Mercenaryism did not disappear immediately however, reinstituting as a state-sponsored affair to enact stately foreign policy or trading missions such as the Dutch or English East India Companies. Yet by the 1850s the industry was all but defunct with the last known official use of a mercenary force in 1854 during the Crimean War. The industry would go underground, with lone wolves travelling between conflict zones secretly earning coin from anyone willing to risk employing them. The industry as it was known for centuries was all but dead for the next 100 years.
PMCs in the Modern World

After two World Wars and the death of Colonial Empire en masse, a new geopolitical balance was born in the form of Capitalist America and the Communist Soviet Union, which allowed for a modern re-birth of the Mercenary industry. This new Cold War fundamentally altered the viability of conventional warfare on a massive scale. Warfare was no-longer a direct affair, with the US and Soviet Union avoiding head-on conflict mainly due to the proliferation of nuclear weapons since 1945 and the fact that they shared no common borders. In the post-war era proxy wars, covert operations and spheres of influence were the new terminologies describing warfare in the bi-polar world. This new geopolitical stalemate created the conditions for a resurgence of private military players re-entering the global stage in a major way. One of the first instances of a private force being utilised in conflict after the century-long hiatus was ‘4 and 5 Commando’ led by Irishman & ex-British Army veteran ‘Mad Mike’ Hoare who raised a small force of mainly South African’s (but also included British, Belgian and German veterans of WWII) to work for the businessman turned Prime Minister Moise Tshombe during the ‘Congo Crisis’ of 1961-65. Hoare’s force was employed to crush rebellion in Katanga in 1961 and in Eastern Congo during the ‘Simba Rebellion’ from 1963-65. Backed by the Congolese government and the West who had orchestrated the ousting and murder of the previous democratically-elected Patrice Lumumba in 1960, Hoare was utilised as a counter-insurgent force to restore government control to the outer provinces of Congo who were in support of Lumumba and armed by the Eastern Bloc. Whether knowingly or not, Hoare and his Commando task forces had laid the foundations for the future of private warmongering for years to come. In interviews, Hoare professed that his force were ‘volunteers’ but each man was paid the equivalent of $1,100 a month to put down rebellion. He was also very brash about the actions of his force, openly bragging to the BBC no less in 1969 that he would make captured rebels ‘walk blindfolded through a minefield’. Hoare’s forces were notorious for their utter devilish treatment of captured rebels and civilians alike, as well as ransacking bars and banks after clearing out areas from rebel occupation.

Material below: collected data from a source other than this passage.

(* ===== verification/Timer.v ===== *)
(** * [src/Noriko/timer.c] and [wintimer.c]: timing devices

    The native counter is a parameter: every operation that reads it takes the
    tick count [now] it would get; the overhead measurement takes the stream of
    its readings. *)
From S2P Require Import Prelude Float32.

(** ** Data *)
Definition NkTiType_Elapsed : Z := 0.
Definition NkTiType_Count : Z := 1.

Record NkTimer := mkTimer {
  m_type : Z;
  m_isRunning : bool;
  m_startTime : Z;
  m_endTime : Z
}.
Record TimingDeviceContext := mkTd { m_timerFrequency : Z; m_globalBias : Z }.
(** The zero-initialised global. *)
Definition gl_tdContext : TimingDeviceContext := mkTd 0 0.

Inductive NkTimerPrecision : Set :=
  | NkTiPrec_Nanoseconds | NkTiPrec_Microseconds | NkTiPrec_Milliseconds | NkTiPrec_Seconds.
Definition prec_num (p : NkTimerPrecision) : Z :=
  match p with
  | NkTiPrec_Nanoseconds => 1000000000 | NkTiPrec_Microseconds => 1000000
  | NkTiPrec_Milliseconds => 1000 | NkTiPrec_Seconds => 1
  end.

(** ** The context *)

(** [n] more measurements; the readings of measurement [i] are [ticks (2i)] and
    [ticks (2i + 1)]. *)
Fixpoint overhead_loop (n : nat) (i : Z) (ticks : Z → Z) (diffSum : Z) : Z :=
  match n with
  | O => diffSum
  | S n => overhead_loop n (i + 1) ticks (u64 (diffSum + u64 (ticks (2 * i + 1) - ticks (2 * i))))
  end.
Definition gl_TimerBiasIterCount : Z := 1000.
Definition Timer_GetOverhead (ticks : Z → Z) : Z :=
  overhead_loop (Z.to_nat gl_TimerBiasIterCount) 0 ticks 0 / gl_TimerBiasIterCount.

Definition Timer_InitializeStaticContext (ticks : Z → Z) (cxt : TimingDeviceContext)
    : NkErrorCode * TimingDeviceContext :=
  (NkErr_Ok, mkTd (m_timerFrequency cxt) (Timer_GetOverhead ticks)).
Definition TimingDevCxt_Startup (ticks : Z → Z) (cxt : TimingDeviceContext) : NkErrorCode * TimingDeviceContext :=
  Timer_InitializeStaticContext ticks cxt.
Definition TimingDevCxt_Shutdown (cxt : TimingDeviceContext) : NkErrorCode := NkErr_Ok.

(** The native counter, as an unsigned 64-bit value. *)
Definition Virt_Timer_GetCurrentTicks (quadPart : Z) : Z := u64 quadPart.
Definition Virt_Timer_GetFrequency (quadPart : Z) : Z := u64 quadPart.
Definition NkTimerGetCurrentTicks (quadPart : Z) : Z := Virt_Timer_GetCurrentTicks quadPart.
Definition NkTimerGetFrequency (quadPart : Z) : Z := Virt_Timer_GetFrequency quadPart.

(** ** Operations *)
Definition NkTimerStart (now : Z) (t : NkTimer) : outcome NkTimer :=
  NK_ASSERT (negb (m_isRunning t)) NkErr_ObjectState;;
  let start := if m_type t =? NkTiType_Elapsed then NkTimerGetCurrentTicks now else m_startTime t in
  Ret (mkTimer (m_type t) true start (m_endTime t)).

Definition NkTimerStop (now : Z) (t : NkTimer) : outcome NkTimer :=
  NK_ASSERT (m_isRunning t) NkErr_ObjectState;;
  let stop := if m_type t =? NkTiType_Elapsed then NkTimerGetCurrentTicks now else m_endTime t in
  Ret (mkTimer (m_type t) false (m_startTime t) stop).

Definition NkTimerRestart (now1 now2 : Z) (t : NkTimer) : outcome NkTimer :=
  NK_ASSERT (m_isRunning t) NkErr_ObjectState;;
  t ← NkTimerStop now1 t;
  NkTimerStart now2 t.

Definition NkTimerCreate (tiType : Z) (isAutoStart : bool) (now : Z) : outcome (NkErrorCode * NkTimer) :=
  NK_ASSERT (NK_INRANGE_INCL tiType 0 (NkTiType_Count - 1)) NkErr_InParameter;;
  let t := mkTimer tiType false 0 0 in
  if negb (tiType =? NkTiType_Elapsed) then Ret (NkErr_NotImplemented, t)
  else if isAutoStart then t ← NkTimerStart now t; Ret (NkErr_Ok, t)
  else Ret (NkErr_Ok, t).

Definition NkTimerDestroy (now : Z) (t : option NkTimer) : outcome (option NkTimer) :=
  match t with
  | None => Ret None
  | Some t => if m_isRunning t then t ← NkTimerStop now t; Ret (Some t) else Ret (Some t)
  end.

(** The measured ticks. *)
Definition elapsed_ticks (cxt : TimingDeviceContext) (now : Z) (t : NkTimer) : Z :=
  let endTime := if m_isRunning t then NkTimerGetCurrentTicks now else m_endTime t in
  u64 (endTime - m_startTime t - m_globalBias cxt).
Definition NkElapsedTimerGetAs (cxt : TimingDeviceContext) (now : Z) (t : NkTimer) (precId : NkTimerPrecision)
    : outcome NkDouble :=
  NK_ASSERT (m_type t =? NkTiType_Elapsed) NkErr_ObjectType;;
  Ret (f64_div (f64_of_Z (elapsed_ticks cxt now t))
         (f64_div (f64_of_Z (m_timerFrequency cxt)) (f64_of_Z (prec_num precId)))).

(** ** The timer as a state machine *)
Inductive timer_step : NkTimer → NkTimer → Prop :=
  | step_start now t t' : NkTimerStart now t = Ret t' → timer_step t t'
  | step_stop now t t' : NkTimerStop now t = Ret t' → timer_step t t'
  | step_restart now1 now2 t t' : NkTimerRestart now1 now2 t = Ret t' → timer_step t t'.

Lemma timer_step_type t t' : timer_step t t' → m_type t' = m_type t ∧ is_u 64 (m_startTime t) ∧ is_u 64 (m_endTime t) →
  is_u 64 (m_startTime t') ∧ is_u 64 (m_endTime t').
Proof.
  assert (Hu : ∀ z, is_u 64 (NkTimerGetCurrentTicks z)) by (intros; apply wrapN_range; lia).
  intros Hs (Ht & H1 & H2). destruct Hs as [now t t' H|now t t' H|now1 now2 t t' H];
    unfold NkTimerRestart, NkTimerStart, NkTimerStop in H; outcome_inv; simpl in *;
    repeat case_match; simplify_eq/=; auto.
Qed.

(** ** Properties *)

(** A timer created stopped, started at tick [t0] and stopped at [t1] measures
    the ticks between the two less the calibrated overhead (modulo [2^64], so an
    interval shorter than the overhead reads as a huge one); each transition is
    refused in the other state, and the reading stays the same after the stop. *)
Theorem timer_measures cxt t0 t1 later now :
  is_u 64 t0 → is_u 64 t1 →
  ∃ c r s, NkTimerCreate NkTiType_Elapsed false now = Ret (NkErr_Ok, c) ∧
    NkTimerStop t1 c = Halt NkErr_ObjectState ∧
    NkTimerStart t0 c = Ret r ∧ NkTimerStart t1 r = Halt NkErr_ObjectState ∧
    NkTimerStop t1 r = Ret s ∧ NkTimerStop t1 s = Halt NkErr_ObjectState ∧
    elapsed_ticks cxt later s = u64 (t1 - t0 - m_globalBias cxt) ∧
    elapsed_ticks cxt t1 r = elapsed_ticks cxt later s.
Proof.
  intros H0 H1. do 3 eexists. split; [reflexivity|]. split; [reflexivity|]. split; [reflexivity|].
  split; [reflexivity|]. split; [reflexivity|]. split; [reflexivity|].
  unfold elapsed_ticks, NkTimerGetCurrentTicks, Virt_Timer_GetCurrentTicks; simpl.
  by rewrite !(wrapN_small 64 t0), !(wrapN_small 64 t1).
Qed.
Lemma timer_measures_witness :
  ∃ c r s, NkTimerCreate NkTiType_Elapsed false 0 = Ret (NkErr_Ok, c) ∧
    NkTimerStop 150 c = Halt NkErr_ObjectState ∧
    NkTimerStart 100 c = Ret r ∧ NkTimerStart 150 r = Halt NkErr_ObjectState ∧
    NkTimerStop 150 r = Ret s ∧ NkTimerStop 150 s = Halt NkErr_ObjectState ∧
    elapsed_ticks (mkTd 0 3) 999 s = u64 (150 - 100 - 3) ∧
    elapsed_ticks (mkTd 0 3) 150 r = elapsed_ticks (mkTd 0 3) 999 s.
Proof. apply (timer_measures (mkTd 0 3) 100 150 999 0); unfold is_u; lia. Defined.

Lemma div_by_zero_not_finite x s : match f64_div x (S754_zero s) with S754_infinity _ | S754_nan => True | _ => False end.
Proof. by destruct x as [| | |sx m e]. Qed.

(** After the component's startup no reading in any unit is a finite number:
    the startup calibrates the overhead but never stores the counter frequency, so
    every conversion divides by zero. *)
Theorem timer_reading_not_finite ticks t now p d :
  NkElapsedTimerGetAs (TimingDevCxt_Startup ticks gl_tdContext).2 now t p = Ret d →
  match d with S754_infinity _ | S754_nan => True | _ => False end.
Proof.
  unfold NkElapsedTimerGetAs. intros H. outcome_inv.
  destruct p; apply div_by_zero_not_finite.
Qed.
Lemma timer_reading_not_finite_witness :
  NkElapsedTimerGetAs (TimingDevCxt_Startup (λ i, 0) gl_tdContext).2 0 (mkTimer 0 false 0 1000000) NkTiPrec_Seconds
    = Ret (S754_infinity false) ∧
  match S754_infinity false with S754_infinity _ | S754_nan => True | _ => False end.
Proof.
  assert (H : NkElapsedTimerGetAs (TimingDevCxt_Startup (λ i, 0) gl_tdContext).2 0 (mkTimer 0 false 0 1000000) NkTiPrec_Seconds
    = Ret (S754_infinity false)) by (vm_compute; reflexivity).
  split; [exact H|]. exact (timer_reading_not_finite (λ i, 0) _ _ _ _ H).
Defined.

Nor was this the only time Hoare would influence the discussion around Mercenaryism in a major way. In 1981, Hoare was contacted to lead a force of 55 Mercenaries to attempt to depose the Seychelles government after France-Albert Rene had ‘promoted’ himself from Prime Minister to President which threatened the US’ access to their military base on the nearby Diego Garcia Island. However Hoare’s force was foiled in the airport after one of his men accidently queued for the ‘Something to Declare’ line in which after inspection by a Customs Officer found their AK-47s concealed under a false bottom in his bag. Another Merc assembled his weapon, shooting the Officer before he could reach safety. After a shootout at the airport Hoare and his force had to evacuate by plane to flee capture and avoid being prosecuted for treason. In a major part, Hoare’s adventures had created a backlash necessary to warrant an update of the Geneva Conventions outlawing Mercenaries from combat in 1977 and a further 1989 UN Mercenary Convention again criminalising the guns-for-hire industry which was signed by 46 different nations in 2001. However, these legal implications are as restrictive as they are imprecise in the definition of a Mercenary, and as military historian and legal scholar Geoffrey Best remarks, “any mercenary who cannot exclude himself from this definition deserves to be shot—and his lawyer with him!”

The Fall of the Berlin Wall in 1989 was another key date in the restoration of the Mercenary industry back to it’s former glory. As International Law failed to properly develop effective protocols against the use of Mercenary Companies, the end of the Cold War sparked the decline of the Westphalian Order as the dominant political system. State sovereignty began to erode across the globe, as the implosion of the Soviet Union created power vacuums in it’s old territories and overnight led to the vanishing of superpower support for allies involved in proxy wars abroad. New states began to tear themselves apart like in the Balkans, some failed altogether such as Liberia and Somalia whilst others were captured by narco-groups such as Mexico and Guinea-Bissau and others yet attempted to be destroyed altogether to make way for a ‘Global Islamic Caliphate’ such as Iraq & Syria. This geopolitical chaos was the perfect storm for Mercenaries to profiteer from. Yet due to the international legal protocols in place Mercenaryism had to die in name in order to continue legally unopposed. This is where the term ‘Private Military & Security Companies’ (PMSCs) originates from, (the longer version of PMC) corporatising and organising into an entity that aesthetically looks like a legitimate company for all intensive purposes, offering ‘bespoke security services’ to all manner of clientele yet never opaque enough to see a true account of what they are actually doing and who they are actually working for. All it took was a name change, as Sean McFate delicately illustrates;
“International public law is feeble and difficult to enforce. One famed legal scholar called it the “vanishing point of law,” since it is followed by courtesy rather than compliance. This is especially true with the Law of Armed Conflict. There is no international judiciary, police force, or prisons so there is little consequence for violating the law…Some think the answer is self-regulation, such as the ICOCA (International Code of Conduct Association). While a noble effort, it does not apply to covert mercenary actors who are the major threat to international order.”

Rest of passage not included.